(* ===== verification/Hash.v ===== *)
(** * Hash functions (libceph/crush/hash.c, libceph/ceph_hash.c)

    Robert Jenkins' 32-bit mixing, as CRUSH uses it on one to five integers and as object names
    are hashed with it, and the Linux dcache hash.  Strings are lists of bytes. *)
From S2P Require Import Prelude.

(** ** crush/hash.c *)

Definition CRUSH_HASH_RJENKINS1 : Z := 0.

(** [x = x - y; x = x - z; x = x ^ t] *)
Definition mix1 (x y z t : Z) : Z := Z.lxor (u32 (u32 (x - y) - z)) t.

(** The three kinds of lines of the macro, on its arguments:
    [a = a-b; a = a-c; a = a^(c>>sh)], [b = b-c; b = b-a; b = b^(a<<sh)] and
    [c = c-a; c = c-b; c = c^(b>>sh)]. *)
Definition mixA (sh : Z) (s : Z * Z * Z) : Z * Z * Z :=
  let '(a, b, c) := s in (mix1 a b c (Z.shiftr c sh), b, c).
Definition mixB (sh : Z) (s : Z * Z * Z) : Z * Z * Z :=
  let '(a, b, c) := s in (a, mix1 b c a (u32 (Z.shiftl a sh)), c).
Definition mixC (sh : Z) (s : Z * Z * Z) : Z * Z * Z :=
  let '(a, b, c) := s in (a, b, mix1 c a b (Z.shiftr b sh)).

(** The macro assigns to its three arguments. *)
Definition crush_hashmix (s : Z * Z * Z) : Z * Z * Z :=
  let s := mixA 13 s in let s := mixB 8 s in let s := mixC 13 s in
  let s := mixA 12 s in let s := mixB 16 s in let s := mixC 5 s in
  let s := mixA 3 s in let s := mixB 10 s in mixC 15 s.

Definition crush_hash_seed : Z := 1315423911.

Definition crush_hash32_rjenkins1 (a : Z) : Z :=
  let hash := Z.lxor crush_hash_seed a in
  let b := a in let x := 231232 in let y := 1232 in
  let '(b, x, hash) := crush_hashmix (b, x, hash) in
  let '(y, a, hash) := crush_hashmix (y, a, hash) in
  hash.

Definition crush_hash32_rjenkins1_2 (a b : Z) : Z :=
  let hash := Z.lxor (Z.lxor crush_hash_seed a) b in
  let x := 231232 in let y := 1232 in
  let '(a, b, hash) := crush_hashmix (a, b, hash) in
  let '(x, a, hash) := crush_hashmix (x, a, hash) in
  let '(b, y, hash) := crush_hashmix (b, y, hash) in
  hash.

Definition crush_hash32_rjenkins1_3 (a b c : Z) : Z :=
  let hash := Z.lxor (Z.lxor (Z.lxor crush_hash_seed a) b) c in
  let x := 231232 in let y := 1232 in
  let '(a, b, hash) := crush_hashmix (a, b, hash) in
  let '(c, x, hash) := crush_hashmix (c, x, hash) in
  let '(y, a, hash) := crush_hashmix (y, a, hash) in
  let '(b, x, hash) := crush_hashmix (b, x, hash) in
  let '(y, c, hash) := crush_hashmix (y, c, hash) in
  hash.

Definition crush_hash32_rjenkins1_4 (a b c d : Z) : Z :=
  let hash := Z.lxor (Z.lxor (Z.lxor (Z.lxor crush_hash_seed a) b) c) d in
  let x := 231232 in let y := 1232 in
  let '(a, b, hash) := crush_hashmix (a, b, hash) in
  let '(c, d, hash) := crush_hashmix (c, d, hash) in
  let '(a, x, hash) := crush_hashmix (a, x, hash) in
  let '(y, b, hash) := crush_hashmix (y, b, hash) in
  let '(c, x, hash) := crush_hashmix (c, x, hash) in
  let '(y, d, hash) := crush_hashmix (y, d, hash) in
  hash.

Definition crush_hash32_rjenkins1_5 (a b c d e : Z) : Z :=
  let hash := Z.lxor (Z.lxor (Z.lxor (Z.lxor (Z.lxor crush_hash_seed a) b) c) d) e in
  let x := 231232 in let y := 1232 in
  let '(a, b, hash) := crush_hashmix (a, b, hash) in
  let '(c, d, hash) := crush_hashmix (c, d, hash) in
  let '(e, x, hash) := crush_hashmix (e, x, hash) in
  let '(y, a, hash) := crush_hashmix (y, a, hash) in
  let '(b, x, hash) := crush_hashmix (b, x, hash) in
  let '(y, c, hash) := crush_hashmix (y, c, hash) in
  let '(d, x, hash) := crush_hashmix (d, x, hash) in
  let '(y, e, hash) := crush_hashmix (y, e, hash) in
  hash.

(** The parameters are [__u32]: the callers' arguments are converted. *)
Definition crush_hash32 (type a : Z) : Z :=
  if type =? CRUSH_HASH_RJENKINS1 then crush_hash32_rjenkins1 (u32 a) else 0.
Definition crush_hash32_2 (type a b : Z) : Z :=
  if type =? CRUSH_HASH_RJENKINS1 then crush_hash32_rjenkins1_2 (u32 a) (u32 b) else 0.
Definition crush_hash32_3 (type a b c : Z) : Z :=
  if type =? CRUSH_HASH_RJENKINS1 then crush_hash32_rjenkins1_3 (u32 a) (u32 b) (u32 c) else 0.
Definition crush_hash32_4 (type a b c d : Z) : Z :=
  if type =? CRUSH_HASH_RJENKINS1
  then crush_hash32_rjenkins1_4 (u32 a) (u32 b) (u32 c) (u32 d) else 0.
Definition crush_hash32_5 (type a b c d e : Z) : Z :=
  if type =? CRUSH_HASH_RJENKINS1
  then crush_hash32_rjenkins1_5 (u32 a) (u32 b) (u32 c) (u32 d) (u32 e) else 0.

Definition crush_hash_name (type : Z) : string :=
  if type =? CRUSH_HASH_RJENKINS1 then "rjenkins1" else "unknown".

(** ** ceph_hash.c *)

Definition CEPH_STR_HASH_LINUX : Z := 1.
Definition CEPH_STR_HASH_RJENKINS : Z := 2.

Definition mix (s : Z * Z * Z) : Z * Z * Z :=
  let s := mixA 13 s in let s := mixB 8 s in let s := mixC 13 s in
  let s := mixA 12 s in let s := mixB 16 s in let s := mixC 5 s in
  let s := mixA 3 s in let s := mixB 10 s in mixC 15 s.

(** [k[i] + (k[i+1] << 8) + (k[i+2] << 16) + (k[i+3] << 24)] *)
Definition load4 (k : list Z) (i : Z) : outcome Z :=
  k0 ← aget k i; k1 ← aget k (i + 1); k2 ← aget k (i + 2); k3 ← aget k (i + 3);
  Ret (u32 (u32 (u32 (k0 + u32 (Z.shiftl k1 8)) + u32 (Z.shiftl k2 16)) + u32 (Z.shiftl k3 24))).

(** The main loop, on the rest [k] of the string and the number [len] of its bytes that still
    need mixing. *)
Definition str_hash_rjenkins_step (s : Z * Z * Z * list Z * Z)
    : outcome ((Z * Z * Z * list Z * Z) + (Z * Z * Z * list Z * Z)) :=
  let '(a, b, c, k, len) := s in
  if len >=? 12 then
    w0 ← load4 k 0; w1 ← load4 k 4; w2 ← load4 k 8;
    let '(a, b, c) := mix (u32 (a + w0), u32 (b + w1), u32 (c + w2)) in
    Ret (inl (a, b, c, drop 12 k, len - 12))
  else Ret (inr (a, b, c, k, len)).

(** One case of the closing switch, reached by the cases above it falling through:
    [v + ((__u32)k[i] << sh)] when at least [i + 1] bytes are left. *)
Definition tail_case (k : list Z) (len i sh v : Z) : outcome Z :=
  if i <? len then x ← aget k i; Ret (u32 (v + u32 (Z.shiftl x sh))) else Ret v.

Definition ceph_str_hash_rjenkins (str : list Z) (length : Z) : outcome Z :=
  let a := 0x9e3779b9 in
  '(a, b, c, k, len) ←
    loop (Z.to_nat (length / 12) + 1) str_hash_rjenkins_step (a, a, 0, str, length);
  let c := u32 (c + length) in
  c ← tail_case k len 10 24 c;
  c ← tail_case k len 9 16 c;
  c ← tail_case k len 8 8 c;
  b ← tail_case k len 7 24 b;
  b ← tail_case k len 6 16 b;
  b ← tail_case k len 5 8 b;
  b ← tail_case k len 4 0 b;
  a ← tail_case k len 3 24 a;
  a ← tail_case k len 2 16 a;
  a ← tail_case k len 1 8 a;
  a ← tail_case k len 0 0 a;
  let '(_, _, c) := mix (a, b, c) in
  Ret c.

(** [hash] is an [unsigned long]; the result is truncated to [unsigned int]. *)
Definition ceph_str_hash_linux (str : list Z) (length : Z) : outcome Z :=
  hash ← for_range (Z.to_nat length) 0
    (λ i hash, c ← aget str i; Ret (u64 ((hash + Z.shiftl c 4 + Z.shiftr c 4) * 11))) 0;
  Ret (u32 hash).

Definition ceph_str_hash (type : Z) (s : list Z) (len : Z) : outcome Z :=
  if type =? CEPH_STR_HASH_LINUX then ceph_str_hash_linux s len
  else if type =? CEPH_STR_HASH_RJENKINS then ceph_str_hash_rjenkins s len
  else Ret (u32 (-1)).

Definition ceph_str_hash_name (type : Z) : string :=
  if type =? CEPH_STR_HASH_LINUX then "linux"
  else if type =? CEPH_STR_HASH_RJENKINS then "rjenkins" else "unknown".

(** ** Mixing *)

Definition word (x : Z) : Prop := 0 <= x < 2 ^ 32.
Definition word3 (s : Z * Z * Z) : Prop := let '(a, b, c) := s in word a ∧ word b ∧ word c.

Lemma word_u32 x : word (u32 x).
Proof. apply u32_range. Qed.

Lemma word_lxor x y : word x → word y → word (Z.lxor x y).
Proof.
  unfold word. intros Hx Hy. split; [apply Z.lxor_nonneg; lia|].
  apply Z.bounded_iff_bits_nonneg; [lia|apply Z.lxor_nonneg; lia|].
  intros i Hi. rewrite Z.lxor_spec.
  by rewrite (proj1 (Z.bounded_iff_bits_nonneg 32 x ltac:(lia) ltac:(lia))),
             (proj1 (Z.bounded_iff_bits_nonneg 32 y ltac:(lia) ltac:(lia))) by (done || lia).
Qed.

Lemma word_shiftr x n : word x → 0 <= n → word (Z.shiftr x n).
Proof.
  unfold word. intros Hx Hn. rewrite Z.shiftr_div_pow2 by done.
  pose proof (Z.pow_pos_nonneg 2 n). split; [apply Z.div_pos; lia|].
  apply Z.div_lt_upper_bound; [lia|]. nia.
Qed.

#[export] Hint Resolve word_u32 word_lxor word_shiftr : words.

(** What undoes [mix1]. *)
Definition unmix1 (x y z t : Z) : Z := u32 (Z.lxor x t + z + y).

Lemma word_mix1 x y z t : word t → word (mix1 x y z t).
Proof. unfold mix1. auto with words. Qed.

Lemma unmix1_mix1 x y z t : word x → unmix1 (mix1 x y z t) y z t = x.
Proof.
  intros Hx. unfold unmix1, mix1. rewrite Z.lxor_assoc, Z.lxor_nilpotent, Z.lxor_0_r.
  unfold u32. rewrite Zminus_mod_idemp_l, <- Z.add_assoc, Zplus_mod_idemp_l.
  replace (x - y - z + (z + y)) with x by lia. by apply Z.mod_small.
Qed.

Definition unmixA (sh : Z) (s : Z * Z * Z) : Z * Z * Z :=
  let '(a, b, c) := s in (unmix1 a b c (Z.shiftr c sh), b, c).
Definition unmixB (sh : Z) (s : Z * Z * Z) : Z * Z * Z :=
  let '(a, b, c) := s in (a, unmix1 b c a (u32 (Z.shiftl a sh)), c).
Definition unmixC (sh : Z) (s : Z * Z * Z) : Z * Z * Z :=
  let '(a, b, c) := s in (a, b, unmix1 c a b (Z.shiftr b sh)).

(** The nine lines backwards. *)
Definition crush_hashunmix (s : Z * Z * Z) : Z * Z * Z :=
  unmixA 13 (unmixB 8 (unmixC 13 (unmixA 12 (unmixB 16 (unmixC 5
    (unmixA 3 (unmixB 10 (unmixC 15 s)))))))).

• **TASK TO COMPLETE**
Report back each line in the material above that contains the string "bytes".

• **SOLUTION TO THIS PROBLEM**
    are hashed with it, and the Linux dcache hash.  Strings are lists of bytes. *)
(** The main loop, on the rest [k] of the string and the number [len] of its bytes that still
    [v + ((__u32)k[i] << sh)] when at least [i + 1] bytes are left. *)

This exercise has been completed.